Age-Related Changes in Nuclear DNA Structure Make Transcription Mechanisms Faster and More Error-Prone
Some recent work on length-dependent issues in transcription of genes to RNA observed in aging have touched on the role of RNA polymerase II (Pol II), a protein that performs the initial work of moving along a DNA sequence in the genome, reading that sequence in order to assemble the precursor to a corresponding messenger RNA molecule. Do age-related changes in the maintenance of nuclear DNA structure and the activity of Pol II make it harder for longer genes to undergo accurate transcription? Today's open access paper is focused on fidelity of transcription in the context of Pol II behavior, but the work has relevance to those other discussions regarding a selective disadvantage applied to the transcription of longer gene sequences in later life.
The structural organization of nuclear DNA is exceedingly complex and dynamic, ever-changing as the result of a rapid interplay between histones, epigenetic structural additions, and other molecules to expose different regions to transcriptional machinery such as Pol II. At a high level, one might think of the genome as being wrapped around histones, with portions becoming unwrapped for transcription as needed. With age, a great deal changes in the epigenetic decorations placed upon DNA, and thus also in the arrangement of packaged DNA. It is not unreasonable to think that this has a range of effects on cell and tissue function.
A cell is state machine built upon a feedback loop: gene expression produces protein machinery that react to the environment to cause epigenetic changes that alter gene expression. Historically, we might have viewed epigenetic changes in aging as an issue that occurs far downstream of molecular damage and environmental change in tissues that causes aging, but recent discoveries have suggested that much of that epigenetic change characteristic of aging might result from depletion of specific resources following cycles of DNA repair, and thus be a direct consequence of stochastic damage to DNA. Much remains to be determined in certainty; the best approach to establishing the relevance of any specific mechanism involved in aging is to fix it in isolation of other mechanisms and observe the result.
Ageing studies in five animals suggests how to reverse decline
Researchers analysed genome-wide transcription changes in five organisms: nematode worms, fruit flies, mice, rats, and humans, at different adult ages. The researchers measured how ageing changed the speed at which the enzyme that drives transcription, RNA polymerase II (Pol II), moved along the DNA strand as it made the RNA copy. They found that, on average, Pol II became faster with age, but less precise and more error-prone across all five groups.
Previous research had shown that restricting diet and inhibiting insulin signalling can delay ageing and extend lifespan in many animals, so the researchers then investigated whether these measures had any effect on the speed of Pol II. In worms, mice and fruit flies that carried mutations in insulin signalling genes, Pol II moved at a slower pace. The enzyme also travelled more slowly in mice on a low-calorie diet. But the ultimate question was whether changes in Pol II speed affected lifespan. Researchers tracked the survival of fruit flies and worms that carried a mutation that slowed Pol II down. These animals lived 10% to 20% longer than their non-mutant counterparts. When the researchers used gene editing to reverse the mutations in worms, the animals' lifespans shortened.

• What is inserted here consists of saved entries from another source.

(* ===== verification/SmtpDialogue.v ===== *)
(** * The dialogue of the SMTP client (src/src/smtp_out.c)

    AUTH PLAIN, the DATA payload, the dialogue with its three TLS modes, and the
    entry points [smtp_out_send_host] and [smtp_out_send] with their retry loop.
    A step of the dialogue ends it with a status ([Some rc]) or lets it go on. *)

From S2P Require Import Prelude MailLines MailHeader DlEngine Store StoreSpec StoreTables Reply Config Prog SmtpReply SmtpOut.

Definition quoted (s : string) : bytes := DQUOTE :: bs s ++ [DQUOTE].

Section Dialogue.
Context {N : Net}.

(** [fuel] bounds the lines of one reply. *)
Variable fuel : nat.
(** [sizeof status_out]. *)
Variable sz : nat.

(** [if (step returns a status) return it; go on]. *)
Definition or_else (m : prog Out (option Z)) (k : prog Out Z) : prog Out Z :=
  r ← m; match r with Some rc => mret rc | None => k end.

(** [smtp_exchange]: the code of the reply when it returns 0. *)
Definition smtp_exchange (tmo : Z) (cmd : bytes) : prog Out (option Z) :=
  ok ← smtp_write_all cmd tmo;
  if negb ok then _ ← put_status sz (bs "write failed"); mret None
  else
    r ← smtp_read_reply fuel tmo SMTP_MAX_LINE;
    match r with
    | None => _ ← put_status sz (bs "read failed"); mret None
    | Some (code, text) => _ ← put_status sz text; mret (Some code)
    end.

(** The SASL PLAIN response. *)
Definition plain_response (auth : ConfigRelay) : bytes :=
  NUL :: nonnull (rl_username auth) ++ NUL :: nonnull (rl_password auth).

Definition cred_too_long (auth : ConfigRelay) : bool :=
  let u := nonnull (rl_username auth) in
  let p := nonnull (rl_password auth) in
  (SMTP_MAX_CRED_LEN <? length u)%nat || (SMTP_MAX_CRED_LEN <? length p)%nat
  || (SMTP_MAX_CRED_LEN <? 1 + length u + 1 + length p)%nat.

Definition smtp_auth_plain (tmo : Z) (auth : ConfigRelay) : prog Out Z :=
  if cred_too_long auth then _ ← put_status sz (bs "auth credentials too long"); mret SMTP_ERROR
  else
    let plain := plain_response auth in
    match smtp_b64_encode plain ((len plain + 2) / 3 * 4 + 1) with
    | None => _ ← put_status sz (bs "base64 encode failed"); mret SMTP_ERROR
    | Some b64 =>
        r ← smtp_exchange tmo (bs "AUTH PLAIN " ++ b64 ++ CRLF);
        match r with
        | None => mret SMTP_TEMPFAIL
        | Some code =>
            if code =? 334 then
              r ← smtp_exchange tmo (b64 ++ CRLF);
              match r with None => mret SMTP_TEMPFAIL | Some code => mret (smtp_auth_class code) end
            else mret (smtp_auth_class code)
        end
    end.

Definition data_end : bytes := [CR; LF; "."%chr; CR; LF].

Definition smtp_send_data (dtmo : Z) (body : bytes) : prog Out bool :=
  ok ← smtp_write_all (mail_stuff_dots body) dtmo;
  if ok : bool then smtp_write_all data_end dtmo else mret false.

(** What the dialogue needs to know. *)
Record Envelope := {
  ev_cfg : Config; ev_host : bytes; ev_tmo : Z; ev_dtmo : Z; ev_body : bytes;
  ev_mail_cmd : bytes; ev_rcpt_cmd : bytes }.

Definition tls_is (c : Config) (mode : string) : bool :=
  match rl_tls (relay c) with Some t => beq t (bs mode) | None => false end.

(** 0. implicit TLS *)
Definition dlg_implicit (e : Envelope) : prog Out (option Z) :=
  if tls_is (ev_cfg e) "implicit" then
    hr ← smtp_tls_handshake (ev_host e) false (rl_tls_ca (relay (ev_cfg e))) (ev_tmo e) sz;
    mret (if negb (hr =? 0) then Some SMTP_TEMPFAIL else None)
  else mret None.

(** 1. greeting *)
Definition dlg_greeting (e : Envelope) : prog Out (option Z) :=
  r ← smtp_read_reply fuel (ev_tmo e) SMTP_MAX_LINE;
  match r with
  | None => _ ← put_status sz (bs "no greeting"); mret (Some SMTP_TEMPFAIL)
  | Some (code, text) =>
      _ ← put_status sz text;
      mret (if negb (code =? 220) then Some (if code >=? 400 then smtp_class code else SMTP_ERROR) else None)
  end.

Definition ehlo_cmd (c : Config) : bytes := bs "EHLO " ++ host_name c ++ CRLF.

Definition class_stop (code : Z) : option Z :=
  if negb (smtp_class code =? SMTP_OK) then Some (smtp_class code) else None.

(** 2. EHLO: the status, or the text of the reply *)
Definition dlg_ehlo (e : Envelope) : prog Out (Z + bytes) :=
  let cmd := ehlo_cmd (ev_cfg e) in
  if (SMTP_MAX_LINE <=? length cmd)%nat then _ ← put_status sz (bs "EHLO name too long"); mret (inl SMTP_ERROR)
  else
    ok ← smtp_write_all cmd (ev_tmo e);
    if negb ok then _ ← put_status sz (bs "write failed"); mret (inl SMTP_TEMPFAIL)
    else
      r ← smtp_read_reply_all (ev_tmo e) SMTP_MAX_REPLY;
      match r with
      | None => _ ← put_status sz (bs "read failed"); mret (inl SMTP_TEMPFAIL)
      | Some (code, caps) =>
          _ ← modify (fun s => MkOut (o_net s) (o_glob s) (o_conn s) (reply_first_text caps (o_status s) sz) (o_trace s));
          mret (match class_stop code with Some rc => inl rc | None => inr caps end)
      end.

(** The class of a failed handshake after STARTTLS. *)
Definition handshake_class (verify : bool) (hr vr : Z) : Z :=
  if verify && ((hr =? MBEDTLS_ERR_X509_CERT_VERIFY_FAILED) || (hr =? MBEDTLS_ERR_SSL_BAD_CERTIFICATE)
                || (hr =? MBEDTLS_ERR_SSL_CA_CHAIN_REQUIRED) || negb (vr =? 0))
  then SMTP_PERMFAIL else SMTP_TEMPFAIL.

Definition refused_class (starttls_cls : Z) : Z :=
  if starttls_cls =? SMTP_TEMPFAIL then SMTP_TEMPFAIL else SMTP_PERMFAIL.

(** [if (!did_tls && tls_opp && auth.enabled)] *)
Definition dlg_fallback (e : Envelope) (starttls_cls : Z) : prog Out (Z + bool) :=
  if tls_is (ev_cfg e) "starttls" && rl_auth_enabled (relay (ev_cfg e)) then
    _ ← put_status sz (bs "refusing to send AUTH over plaintext"); mret (inl (refused_class starttls_cls))
  else mret (inr false).

(** STARTTLS is advertised: attempt the upgrade. *)
Definition dlg_upgrade (e : Envelope) : prog Out (Z + bool) :=
  let tls_verify := tls_is (ev_cfg e) "starttls-verify" in
  r ← smtp_exchange (ev_tmo e) (bs "STARTTLS" ++ CRLF);
  match r with
  | None => mret (inl SMTP_TEMPFAIL)
  | Some code =>
      if code =? 220 then
        conn ← gets o_conn;
        _ ← set_conn (with_rbuf conn []);
        hr ← smtp_tls_handshake (ev_host e) tls_verify (rl_tls_ca (relay (ev_cfg e))) (ev_tmo e) sz;
        if negb (hr =? 0) then
          vr ← gets (fun s => ssl_get_verify_result (o_net s) (cn_fd (o_conn s)));
          _ ← emit (EvTlsFail hr vr);
          mret (inl (handshake_class tls_verify hr vr))
        else
          r ← smtp_exchange (ev_tmo e) (ehlo_cmd (ev_cfg e));
          match r with
          | None => mret (inl SMTP_TEMPFAIL)
          | Some code => mret (match class_stop code with Some rc => inl rc | None => inr true end)
          end
      else if tls_verify then
        _ ← put_status sz (bs "STARTTLS refused (starttls-verify)"); mret (inl (refused_class (smtp_class code)))
      else dlg_fallback e (smtp_class code)
  end.

(** 3. STARTTLS, after an EHLO reply [caps]: a status, or [did_tls] *)
Definition dlg_starttls (e : Envelope) (caps : bytes) : prog Out (Z + bool) :=
  let tls_opp := tls_is (ev_cfg e) "starttls" in
  let tls_verify := tls_is (ev_cfg e) "starttls-verify" in
  if negb (tls_opp || tls_verify) then mret (inr false)
  else
    let advertised := smtp_reply_has_cap caps (bs "STARTTLS") in
    if tls_verify && negb advertised then
      _ ← put_status sz (bs "relay does not advertise STARTTLS (starttls-verify)"); mret (inl SMTP_PERMFAIL)
    else if advertised then dlg_upgrade e
    else dlg_fallback e SMTP_ERROR.

(** 4. AUTH PLAIN *)
Definition dlg_auth (e : Envelope) (did_tls : bool) : prog Out (option Z) :=
  let c := ev_cfg e in
  if rl_auth_enabled (relay c) then
    if negb (tls_is c "starttls-verify" && did_tls) then
      _ ← put_status sz (bs "refusing AUTH over unverified TLS (relay.tls must be " ++ quoted "starttls-verify" ++ bs ")");
      mret (Some SMTP_PERMFAIL)
    else
      cls ← smtp_auth_plain (ev_tmo e) (relay c);
      mret (if negb (cls =? SMTP_OK) then Some cls else None)
  else mret None.

(** 5 and 6. MAIL FROM, RCPT TO *)
Definition dlg_command (e : Envelope) (cmd : bytes) : prog Out (option Z) :=
  r ← smtp_exchange (ev_tmo e) cmd;
  mret (match r with None => Some SMTP_TEMPFAIL | Some code => class_stop code end).

(** A reply that must be one of [codes]. *)
Definition expect (codes : list Z) (code : Z) : option Z :=
  if existsb (Z.eqb code) codes then None
  else Some (if smtp_class code =? SMTP_OK then SMTP_ERROR else smtp_class code).

(** 7. DATA *)
Definition dlg_data (e : Envelope) : prog Out (option Z) :=
  r ← smtp_exchange (ev_tmo e) (bs "DATA" ++ CRLF);
  mret (match r with None => Some SMTP_TEMPFAIL | Some code => expect [354] code end).

(** 8 and 9. the body and the final reply *)
Definition dlg_body (e : Envelope) : prog Out (option Z) :=
  ok ← smtp_send_data (ev_dtmo e) (ev_body e);
  if negb ok then _ ← put_status sz (bs "data write failed"); mret (Some SMTP_TEMPFAIL)
  else
    r ← smtp_read_reply fuel (ev_tmo e) SMTP_MAX_LINE;
    match r with
    | None => _ ← put_status sz (bs "no reply after DATA"); mret (Some SMTP_TEMPFAIL)
    | Some (code, text) => _ ← put_status sz text; mret (expect [250; 251] code)
    end.

Definition smtp_dialogue (e : Envelope) : prog Out Z :=
  or_else (dlg_implicit e) (or_else (dlg_greeting e) (
    r ← dlg_ehlo e;
    match r with
    | inl rc => mret rc
    | inr caps =>
        r ← dlg_starttls e caps;
        match r with
        | inl rc => mret rc
        | inr did_tls =>
            or_else (dlg_auth e did_tls) (
            or_else (dlg_command e (ev_mail_cmd e)) (
            or_else (dlg_command e (ev_rcpt_cmd e)) (
            or_else (dlg_data e) (
            or_else (dlg_body e) (
              _ ← smtp_write_all (bs "QUIT" ++ CRLF) (ev_tmo e);
              mret SMTP_OK)))))
        end
    end)).

(** ** The entry points *)

(** One attempt: a connection and a dialogue over it. *)
Definition send_attempt (e : Envelope) (port : Z) : prog Out Z :=
  fd ← smtp_connect (ev_host e) port sz;
  match fd with
  | None => mret SMTP_TEMPFAIL
  | Some fd =>
      _ ← smtp_conn_init fd;
      rc ← smtp_dialogue e;
      _ ← smtp_conn_close (rc =? SMTP_OK);
      mret rc
  end.

(** The retry loop from [attempt]; it ends at [attempt = retries]. *)
Fixpoint attempt_loop (n : nat) (e : Envelope) (port attempt retries : Z) : prog Out Z :=
  match n with
  | O => running
  | S n' =>
      _ ← (if attempt >? 0 then
             _ ← emit (EvSleep (smtp_backoff_sec attempt)); net_do (fun m => sys_sleep m (smtp_backoff_sec attempt))
           else mret tt);
      rc ← send_attempt e port;
      if (rc =? SMTP_OK) || (rc =? SMTP_PERMFAIL) || (rc =? SMTP_ERROR) then mret rc
      else if attempt >=? retries then mret SMTP_TEMPFAIL
      else attempt_loop n' e port (u32 (attempt + 1)) retries
  end.

Definition smtp_out_send_host (c : Config) (host : bytes) (port : Z) (from to body : bytes) : prog Out Z :=
  _ ← put_status sz [];
  if is_nil host then _ ← put_status sz (bs "bad arguments"); mret SMTP_ERROR
  else if negb (smtp_tls_valid (rl_tls (relay c)) =? 0) then
    _ ← put_status sz (bs "invalid relay.tls (expected " ++ quoted "none" ++ bs ", " ++ quoted "starttls"
           ++ bs ", or " ++ quoted "starttls-verify" ++ bs ")"); mret SMTP_ERROR
  else if has_crlf from || has_crlf to then _ ← put_status sz (bs "invalid envelope address"); mret SMTP_ERROR
  else if is_nil to then _ ← put_status sz (bs "empty envelope address"); mret SMTP_ERROR
  else
    let tmo := if lim_cmd_timeout (limits c) =? 0 then SMTP_DEFAULT_TIMEOUT else lim_cmd_timeout (limits c) in
    let dtmo := if lim_data_timeout (limits c) =? 0 then tmo else lim_data_timeout (limits c) in
    match build_addr_cmd SMTP_MAX_LINE (bs "MAIL FROM:") from, build_addr_cmd SMTP_MAX_LINE (bs "RCPT TO:") to with
    | Some mail_cmd, Some rcpt_cmd =>
        let e := {| ev_cfg := c; ev_host := host; ev_tmo := tmo; ev_dtmo := dtmo; ev_body := body;
                    ev_mail_cmd := mail_cmd; ev_rcpt_cmd := rcpt_cmd |} in
        attempt_loop (S (Z.to_nat (rl_retries (relay c)))) e port 0 (rl_retries (relay c))
    | _, _ => _ ← put_status sz (bs "envelope address too long"); mret SMTP_ERROR
    end.

Definition smtp_out_send (c : Config) (from to body : bytes) : prog Out Z :=
  _ ← put_status sz [];
  match nonempty (rl_host (relay c)) with
  | None => _ ← put_status sz (bs "no relay host configured"); mret SMTP_ERROR
  | Some host => smtp_out_send_host c host (rl_port (relay c)) from to body
  end.

End Dialogue.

The researchers wondered whether Pol II's acceleration could be explained by structural changes in how DNA is packed inside cells. To minimize the space that they take up, the vast threads of genetic information are tightly wound around proteins called histones into bundles called nucleosomes. By analysing human lung cells and umbilical vein cells, the researchers found that ageing cells contained fewer nucleosomes, smoothing the path for Pol II to travel faster. When the team boosted the expression of histones in the cells, Pol II moved at a slower pace. In fruit flies, the elevated histone levels seemed to increase their lifespans.
Ageing-associated changes in transcriptional elongation influence longevity
Physiological homeostasis becomes compromised during ageing, as a result of impairment of cellular processes, including transcription and RNA splicing. However, the molecular mechanisms leading to the loss of transcriptional fidelity are so far elusive, as are ways of preventing it. Here we profiled and analysed genome-wide, ageing-related changes in transcriptional processes across different organisms: nematodes, fruitflies, mice, rats and humans. The average transcriptional elongation speed (RNA polymerase II speed) increased with age in all five species. Along with these changes in elongation speed, we observed changes in splicing, including a reduction of unspliced transcripts and the formation of more circular RNAs.
Two lifespan-extending interventions, dietary restriction and lowered insulin-IGF signalling, both reversed most of these ageing-related changes. Genetic variants in RNA polymerase II that reduced its speed in worms and flies increased their lifespan. Similarly, reducing the speed of RNA polymerase II by overexpressing histone components, to counter age-associated changes in nucleosome positioning, also extended lifespan in flies and the division potential of human cells. Our findings uncover fundamental molecular mechanisms underlying animal ageing and lifespan-extending interventions, and point to possible preventive measures.